# [Work to complete]
Find every line below that contains the word "VFloat" and copy it out.

# [Provided data]
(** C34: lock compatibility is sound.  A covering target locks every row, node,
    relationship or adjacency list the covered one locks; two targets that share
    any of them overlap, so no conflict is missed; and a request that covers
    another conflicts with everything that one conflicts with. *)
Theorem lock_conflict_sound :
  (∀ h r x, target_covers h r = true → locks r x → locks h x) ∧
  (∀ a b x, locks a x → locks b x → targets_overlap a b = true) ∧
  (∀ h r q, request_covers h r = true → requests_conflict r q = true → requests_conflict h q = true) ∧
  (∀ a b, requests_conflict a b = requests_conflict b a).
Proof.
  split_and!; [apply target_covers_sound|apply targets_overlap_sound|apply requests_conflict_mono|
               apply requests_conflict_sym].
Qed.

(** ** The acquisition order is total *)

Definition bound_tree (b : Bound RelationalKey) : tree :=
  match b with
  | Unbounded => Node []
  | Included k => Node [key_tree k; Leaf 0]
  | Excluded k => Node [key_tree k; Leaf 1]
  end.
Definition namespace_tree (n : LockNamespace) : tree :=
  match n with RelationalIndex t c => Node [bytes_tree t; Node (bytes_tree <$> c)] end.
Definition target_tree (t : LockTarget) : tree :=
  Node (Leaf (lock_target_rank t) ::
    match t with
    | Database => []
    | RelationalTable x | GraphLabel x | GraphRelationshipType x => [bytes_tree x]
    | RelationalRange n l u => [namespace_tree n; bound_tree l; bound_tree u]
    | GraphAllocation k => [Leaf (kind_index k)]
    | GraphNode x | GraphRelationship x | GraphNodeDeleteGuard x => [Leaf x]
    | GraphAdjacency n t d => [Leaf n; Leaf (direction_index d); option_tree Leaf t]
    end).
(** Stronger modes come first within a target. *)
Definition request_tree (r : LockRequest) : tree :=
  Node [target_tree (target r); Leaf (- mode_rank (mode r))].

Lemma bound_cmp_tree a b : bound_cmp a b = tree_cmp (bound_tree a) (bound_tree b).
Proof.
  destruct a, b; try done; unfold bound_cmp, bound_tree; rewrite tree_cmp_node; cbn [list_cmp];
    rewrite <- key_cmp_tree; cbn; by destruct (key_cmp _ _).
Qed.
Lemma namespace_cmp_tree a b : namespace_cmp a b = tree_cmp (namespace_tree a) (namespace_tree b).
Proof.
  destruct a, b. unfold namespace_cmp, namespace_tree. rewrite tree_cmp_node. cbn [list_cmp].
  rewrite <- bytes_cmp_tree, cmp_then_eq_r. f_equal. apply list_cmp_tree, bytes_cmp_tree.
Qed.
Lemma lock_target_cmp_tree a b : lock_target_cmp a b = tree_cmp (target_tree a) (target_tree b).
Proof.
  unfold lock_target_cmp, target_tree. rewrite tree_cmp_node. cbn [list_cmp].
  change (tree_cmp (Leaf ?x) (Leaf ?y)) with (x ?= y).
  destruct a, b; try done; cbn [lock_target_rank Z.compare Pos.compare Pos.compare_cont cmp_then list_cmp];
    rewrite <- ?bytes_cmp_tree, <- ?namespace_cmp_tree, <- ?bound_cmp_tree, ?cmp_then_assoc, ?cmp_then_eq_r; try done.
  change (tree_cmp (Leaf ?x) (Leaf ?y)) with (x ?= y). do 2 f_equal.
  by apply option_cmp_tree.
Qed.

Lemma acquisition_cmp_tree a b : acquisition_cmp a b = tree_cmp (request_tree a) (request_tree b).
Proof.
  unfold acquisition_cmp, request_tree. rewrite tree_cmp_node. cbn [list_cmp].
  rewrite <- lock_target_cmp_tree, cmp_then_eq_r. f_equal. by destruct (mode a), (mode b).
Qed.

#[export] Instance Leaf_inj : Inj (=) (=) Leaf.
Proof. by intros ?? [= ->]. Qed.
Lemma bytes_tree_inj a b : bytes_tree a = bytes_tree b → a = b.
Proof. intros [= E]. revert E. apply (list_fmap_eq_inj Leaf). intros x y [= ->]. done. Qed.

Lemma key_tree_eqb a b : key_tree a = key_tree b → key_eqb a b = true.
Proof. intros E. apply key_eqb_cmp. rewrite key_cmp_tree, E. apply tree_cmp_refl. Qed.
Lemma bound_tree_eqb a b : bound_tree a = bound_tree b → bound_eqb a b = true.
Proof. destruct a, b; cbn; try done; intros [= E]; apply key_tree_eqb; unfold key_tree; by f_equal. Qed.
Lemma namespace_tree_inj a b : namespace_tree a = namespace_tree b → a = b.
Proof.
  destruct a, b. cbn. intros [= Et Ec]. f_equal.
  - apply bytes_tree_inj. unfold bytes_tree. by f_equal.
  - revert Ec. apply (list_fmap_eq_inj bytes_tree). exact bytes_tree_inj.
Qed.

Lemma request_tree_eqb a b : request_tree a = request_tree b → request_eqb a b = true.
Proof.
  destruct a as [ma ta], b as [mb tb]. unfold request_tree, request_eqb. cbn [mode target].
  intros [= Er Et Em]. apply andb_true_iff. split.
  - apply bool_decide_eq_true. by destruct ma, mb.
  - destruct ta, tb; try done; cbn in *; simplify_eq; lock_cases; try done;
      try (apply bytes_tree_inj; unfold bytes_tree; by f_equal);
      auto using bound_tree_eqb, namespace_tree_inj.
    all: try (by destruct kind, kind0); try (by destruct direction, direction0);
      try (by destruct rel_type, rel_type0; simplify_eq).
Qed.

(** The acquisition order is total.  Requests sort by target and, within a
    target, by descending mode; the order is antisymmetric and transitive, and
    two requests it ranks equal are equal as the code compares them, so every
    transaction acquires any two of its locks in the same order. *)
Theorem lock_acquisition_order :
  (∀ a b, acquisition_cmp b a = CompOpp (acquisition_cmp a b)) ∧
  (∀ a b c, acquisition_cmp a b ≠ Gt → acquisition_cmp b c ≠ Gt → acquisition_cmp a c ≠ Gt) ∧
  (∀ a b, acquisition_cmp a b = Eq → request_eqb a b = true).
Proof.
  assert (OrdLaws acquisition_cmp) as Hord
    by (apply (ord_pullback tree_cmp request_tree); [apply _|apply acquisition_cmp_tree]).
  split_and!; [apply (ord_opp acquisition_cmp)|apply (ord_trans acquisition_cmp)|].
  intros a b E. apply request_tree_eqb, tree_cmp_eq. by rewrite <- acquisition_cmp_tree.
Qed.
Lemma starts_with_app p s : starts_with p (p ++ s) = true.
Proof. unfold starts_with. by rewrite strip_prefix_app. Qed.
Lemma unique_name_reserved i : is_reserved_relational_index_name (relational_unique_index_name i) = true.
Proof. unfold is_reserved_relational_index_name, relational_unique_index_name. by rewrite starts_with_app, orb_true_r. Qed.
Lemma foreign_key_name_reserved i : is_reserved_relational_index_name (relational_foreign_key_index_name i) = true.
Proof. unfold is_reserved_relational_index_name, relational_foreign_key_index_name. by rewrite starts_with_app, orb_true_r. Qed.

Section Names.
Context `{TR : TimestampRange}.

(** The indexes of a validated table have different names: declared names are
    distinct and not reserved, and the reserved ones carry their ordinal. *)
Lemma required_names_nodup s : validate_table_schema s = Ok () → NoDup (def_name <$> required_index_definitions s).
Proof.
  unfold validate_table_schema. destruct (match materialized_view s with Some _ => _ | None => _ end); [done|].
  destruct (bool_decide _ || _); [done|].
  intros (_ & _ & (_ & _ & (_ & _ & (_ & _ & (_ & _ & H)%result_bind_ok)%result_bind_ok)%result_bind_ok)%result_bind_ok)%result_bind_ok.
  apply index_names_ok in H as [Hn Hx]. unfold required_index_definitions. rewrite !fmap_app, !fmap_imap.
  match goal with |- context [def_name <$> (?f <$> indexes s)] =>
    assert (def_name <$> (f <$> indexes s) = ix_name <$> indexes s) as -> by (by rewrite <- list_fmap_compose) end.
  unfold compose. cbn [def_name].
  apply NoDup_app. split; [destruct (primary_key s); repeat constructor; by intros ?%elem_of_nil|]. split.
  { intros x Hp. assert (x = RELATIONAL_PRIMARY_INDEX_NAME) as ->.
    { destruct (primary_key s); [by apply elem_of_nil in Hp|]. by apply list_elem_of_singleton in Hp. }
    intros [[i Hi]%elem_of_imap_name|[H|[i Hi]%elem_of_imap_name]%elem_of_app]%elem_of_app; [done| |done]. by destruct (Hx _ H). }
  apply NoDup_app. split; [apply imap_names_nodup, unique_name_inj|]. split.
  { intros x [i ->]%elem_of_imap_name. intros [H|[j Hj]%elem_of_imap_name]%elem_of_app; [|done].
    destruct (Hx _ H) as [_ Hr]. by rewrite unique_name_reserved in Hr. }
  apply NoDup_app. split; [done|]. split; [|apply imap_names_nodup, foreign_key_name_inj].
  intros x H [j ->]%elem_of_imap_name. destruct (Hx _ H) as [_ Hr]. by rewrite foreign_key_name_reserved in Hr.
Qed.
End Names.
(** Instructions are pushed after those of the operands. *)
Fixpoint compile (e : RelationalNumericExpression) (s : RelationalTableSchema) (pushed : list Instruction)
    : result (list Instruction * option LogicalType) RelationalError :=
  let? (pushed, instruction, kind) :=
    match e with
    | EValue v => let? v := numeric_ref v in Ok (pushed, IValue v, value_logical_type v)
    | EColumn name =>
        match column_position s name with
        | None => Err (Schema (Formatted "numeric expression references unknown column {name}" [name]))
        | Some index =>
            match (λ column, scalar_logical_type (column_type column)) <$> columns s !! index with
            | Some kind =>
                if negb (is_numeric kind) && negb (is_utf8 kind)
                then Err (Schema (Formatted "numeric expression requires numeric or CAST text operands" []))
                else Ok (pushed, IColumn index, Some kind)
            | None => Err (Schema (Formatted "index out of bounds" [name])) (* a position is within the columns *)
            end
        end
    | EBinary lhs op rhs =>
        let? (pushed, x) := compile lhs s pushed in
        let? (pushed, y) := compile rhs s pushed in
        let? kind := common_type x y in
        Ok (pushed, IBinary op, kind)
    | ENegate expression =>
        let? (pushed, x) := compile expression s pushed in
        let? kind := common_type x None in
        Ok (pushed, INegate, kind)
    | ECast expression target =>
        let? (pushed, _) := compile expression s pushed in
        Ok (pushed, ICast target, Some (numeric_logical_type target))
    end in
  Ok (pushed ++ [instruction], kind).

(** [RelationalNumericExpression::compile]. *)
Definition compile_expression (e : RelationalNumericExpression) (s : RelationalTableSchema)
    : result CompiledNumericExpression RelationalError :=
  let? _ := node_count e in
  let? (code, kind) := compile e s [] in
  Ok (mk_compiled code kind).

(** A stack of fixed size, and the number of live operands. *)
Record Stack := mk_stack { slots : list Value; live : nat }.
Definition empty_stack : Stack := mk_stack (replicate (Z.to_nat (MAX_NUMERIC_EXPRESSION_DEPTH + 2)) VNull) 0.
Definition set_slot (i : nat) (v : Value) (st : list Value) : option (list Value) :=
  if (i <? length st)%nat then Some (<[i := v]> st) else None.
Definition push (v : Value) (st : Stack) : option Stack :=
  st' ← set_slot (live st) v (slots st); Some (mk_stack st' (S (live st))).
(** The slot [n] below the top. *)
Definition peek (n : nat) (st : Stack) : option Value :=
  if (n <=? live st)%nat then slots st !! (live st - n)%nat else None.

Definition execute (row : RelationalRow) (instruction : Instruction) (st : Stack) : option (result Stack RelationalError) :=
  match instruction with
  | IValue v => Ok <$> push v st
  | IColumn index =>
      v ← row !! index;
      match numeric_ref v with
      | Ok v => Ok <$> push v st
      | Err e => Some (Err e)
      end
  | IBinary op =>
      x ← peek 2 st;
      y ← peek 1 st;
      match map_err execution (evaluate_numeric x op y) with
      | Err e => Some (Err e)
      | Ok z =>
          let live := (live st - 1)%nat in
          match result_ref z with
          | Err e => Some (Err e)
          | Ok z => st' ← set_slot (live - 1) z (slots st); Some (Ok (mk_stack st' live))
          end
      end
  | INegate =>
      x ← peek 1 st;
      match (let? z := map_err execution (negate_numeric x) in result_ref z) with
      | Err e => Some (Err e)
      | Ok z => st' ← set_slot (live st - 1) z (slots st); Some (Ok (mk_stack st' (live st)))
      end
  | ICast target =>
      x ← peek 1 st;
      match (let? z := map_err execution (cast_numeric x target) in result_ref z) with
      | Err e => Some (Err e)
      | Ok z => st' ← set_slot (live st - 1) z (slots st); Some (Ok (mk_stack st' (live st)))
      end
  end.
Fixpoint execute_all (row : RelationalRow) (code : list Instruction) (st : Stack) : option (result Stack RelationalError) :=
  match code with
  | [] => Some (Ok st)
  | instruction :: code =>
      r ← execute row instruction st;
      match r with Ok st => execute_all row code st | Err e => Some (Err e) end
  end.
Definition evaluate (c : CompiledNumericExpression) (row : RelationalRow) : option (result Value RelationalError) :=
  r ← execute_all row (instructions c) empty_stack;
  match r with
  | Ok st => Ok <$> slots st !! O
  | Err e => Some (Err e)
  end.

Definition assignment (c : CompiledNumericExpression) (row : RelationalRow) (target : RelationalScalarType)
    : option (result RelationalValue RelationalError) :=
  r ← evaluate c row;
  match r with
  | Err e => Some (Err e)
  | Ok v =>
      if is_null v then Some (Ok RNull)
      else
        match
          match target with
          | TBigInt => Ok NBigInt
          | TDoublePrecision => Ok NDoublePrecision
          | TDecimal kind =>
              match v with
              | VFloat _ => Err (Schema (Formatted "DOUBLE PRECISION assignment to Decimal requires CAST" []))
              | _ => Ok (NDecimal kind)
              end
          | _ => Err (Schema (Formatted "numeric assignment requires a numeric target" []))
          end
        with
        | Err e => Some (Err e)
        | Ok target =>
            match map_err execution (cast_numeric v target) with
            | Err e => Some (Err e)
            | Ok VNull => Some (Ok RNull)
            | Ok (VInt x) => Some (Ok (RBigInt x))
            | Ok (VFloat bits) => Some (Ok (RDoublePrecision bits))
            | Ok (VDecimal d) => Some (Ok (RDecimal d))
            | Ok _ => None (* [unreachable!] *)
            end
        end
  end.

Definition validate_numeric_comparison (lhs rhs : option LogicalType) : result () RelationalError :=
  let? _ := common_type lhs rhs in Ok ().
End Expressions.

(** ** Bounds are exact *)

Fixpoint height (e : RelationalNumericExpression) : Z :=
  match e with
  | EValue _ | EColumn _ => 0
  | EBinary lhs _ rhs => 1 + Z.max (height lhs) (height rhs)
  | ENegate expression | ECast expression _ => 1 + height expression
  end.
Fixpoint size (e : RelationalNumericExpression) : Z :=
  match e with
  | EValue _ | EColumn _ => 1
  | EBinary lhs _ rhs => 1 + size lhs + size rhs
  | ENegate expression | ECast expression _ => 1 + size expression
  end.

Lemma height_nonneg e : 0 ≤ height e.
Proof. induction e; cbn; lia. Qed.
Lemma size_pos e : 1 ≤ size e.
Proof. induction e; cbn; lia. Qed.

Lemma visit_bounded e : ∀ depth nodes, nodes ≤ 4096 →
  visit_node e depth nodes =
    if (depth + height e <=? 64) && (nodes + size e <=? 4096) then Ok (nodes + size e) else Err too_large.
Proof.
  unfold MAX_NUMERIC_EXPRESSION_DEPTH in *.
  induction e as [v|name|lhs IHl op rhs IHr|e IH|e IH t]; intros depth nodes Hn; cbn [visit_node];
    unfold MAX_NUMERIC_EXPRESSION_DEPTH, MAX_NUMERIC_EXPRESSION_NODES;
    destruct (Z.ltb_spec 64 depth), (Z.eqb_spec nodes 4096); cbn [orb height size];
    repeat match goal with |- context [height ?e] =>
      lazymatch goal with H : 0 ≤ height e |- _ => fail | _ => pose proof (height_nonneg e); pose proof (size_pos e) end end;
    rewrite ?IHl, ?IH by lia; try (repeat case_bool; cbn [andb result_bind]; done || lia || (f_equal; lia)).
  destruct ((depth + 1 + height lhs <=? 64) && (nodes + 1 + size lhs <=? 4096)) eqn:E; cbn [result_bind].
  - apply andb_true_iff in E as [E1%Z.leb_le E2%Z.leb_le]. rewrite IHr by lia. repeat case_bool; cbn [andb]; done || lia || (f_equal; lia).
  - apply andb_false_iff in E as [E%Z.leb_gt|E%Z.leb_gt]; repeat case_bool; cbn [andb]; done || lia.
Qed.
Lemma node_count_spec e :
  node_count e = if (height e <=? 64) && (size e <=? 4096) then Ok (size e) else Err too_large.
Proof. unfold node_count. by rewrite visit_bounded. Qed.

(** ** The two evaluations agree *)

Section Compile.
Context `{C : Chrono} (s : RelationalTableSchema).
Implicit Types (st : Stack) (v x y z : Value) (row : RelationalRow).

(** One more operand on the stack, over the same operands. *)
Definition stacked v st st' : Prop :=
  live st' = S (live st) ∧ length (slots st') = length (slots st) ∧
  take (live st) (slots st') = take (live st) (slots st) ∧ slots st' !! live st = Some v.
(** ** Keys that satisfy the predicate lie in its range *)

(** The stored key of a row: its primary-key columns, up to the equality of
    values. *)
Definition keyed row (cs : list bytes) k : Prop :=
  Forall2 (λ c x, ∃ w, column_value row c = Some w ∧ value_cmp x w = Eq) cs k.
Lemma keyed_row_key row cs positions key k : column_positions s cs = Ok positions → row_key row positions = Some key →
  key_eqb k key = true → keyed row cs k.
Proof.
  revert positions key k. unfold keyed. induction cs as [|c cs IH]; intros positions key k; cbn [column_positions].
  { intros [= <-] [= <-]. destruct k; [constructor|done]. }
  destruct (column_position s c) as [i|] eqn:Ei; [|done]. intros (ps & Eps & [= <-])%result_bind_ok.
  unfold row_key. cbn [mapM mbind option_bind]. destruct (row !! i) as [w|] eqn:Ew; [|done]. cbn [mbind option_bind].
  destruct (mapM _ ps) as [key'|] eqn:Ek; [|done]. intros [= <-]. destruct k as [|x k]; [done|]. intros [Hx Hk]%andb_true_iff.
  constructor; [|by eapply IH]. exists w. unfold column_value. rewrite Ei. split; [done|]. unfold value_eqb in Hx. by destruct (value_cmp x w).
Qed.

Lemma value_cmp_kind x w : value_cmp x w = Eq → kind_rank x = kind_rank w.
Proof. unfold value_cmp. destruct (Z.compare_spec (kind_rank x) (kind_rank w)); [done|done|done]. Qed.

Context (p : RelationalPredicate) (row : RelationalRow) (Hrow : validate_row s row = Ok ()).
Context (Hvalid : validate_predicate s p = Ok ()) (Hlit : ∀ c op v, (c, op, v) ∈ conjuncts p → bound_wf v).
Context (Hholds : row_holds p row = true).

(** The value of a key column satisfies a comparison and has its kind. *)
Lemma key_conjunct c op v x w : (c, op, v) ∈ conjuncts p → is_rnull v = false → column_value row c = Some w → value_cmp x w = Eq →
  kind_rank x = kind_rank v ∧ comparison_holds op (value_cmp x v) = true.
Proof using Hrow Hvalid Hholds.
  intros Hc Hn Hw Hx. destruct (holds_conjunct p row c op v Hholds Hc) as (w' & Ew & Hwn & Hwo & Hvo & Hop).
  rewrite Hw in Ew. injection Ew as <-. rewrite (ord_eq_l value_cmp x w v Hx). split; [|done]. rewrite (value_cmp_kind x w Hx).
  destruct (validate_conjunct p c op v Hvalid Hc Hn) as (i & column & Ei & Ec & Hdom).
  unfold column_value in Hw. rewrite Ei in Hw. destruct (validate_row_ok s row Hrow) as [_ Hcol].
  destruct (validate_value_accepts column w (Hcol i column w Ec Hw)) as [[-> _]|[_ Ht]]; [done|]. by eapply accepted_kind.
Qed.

# [Task result]
              | VFloat _ => Err (Schema (Formatted "DOUBLE PRECISION assignment to Decimal requires CAST" []))
            | Ok (VFloat bits) => Some (Ok (RDoublePrecision bits))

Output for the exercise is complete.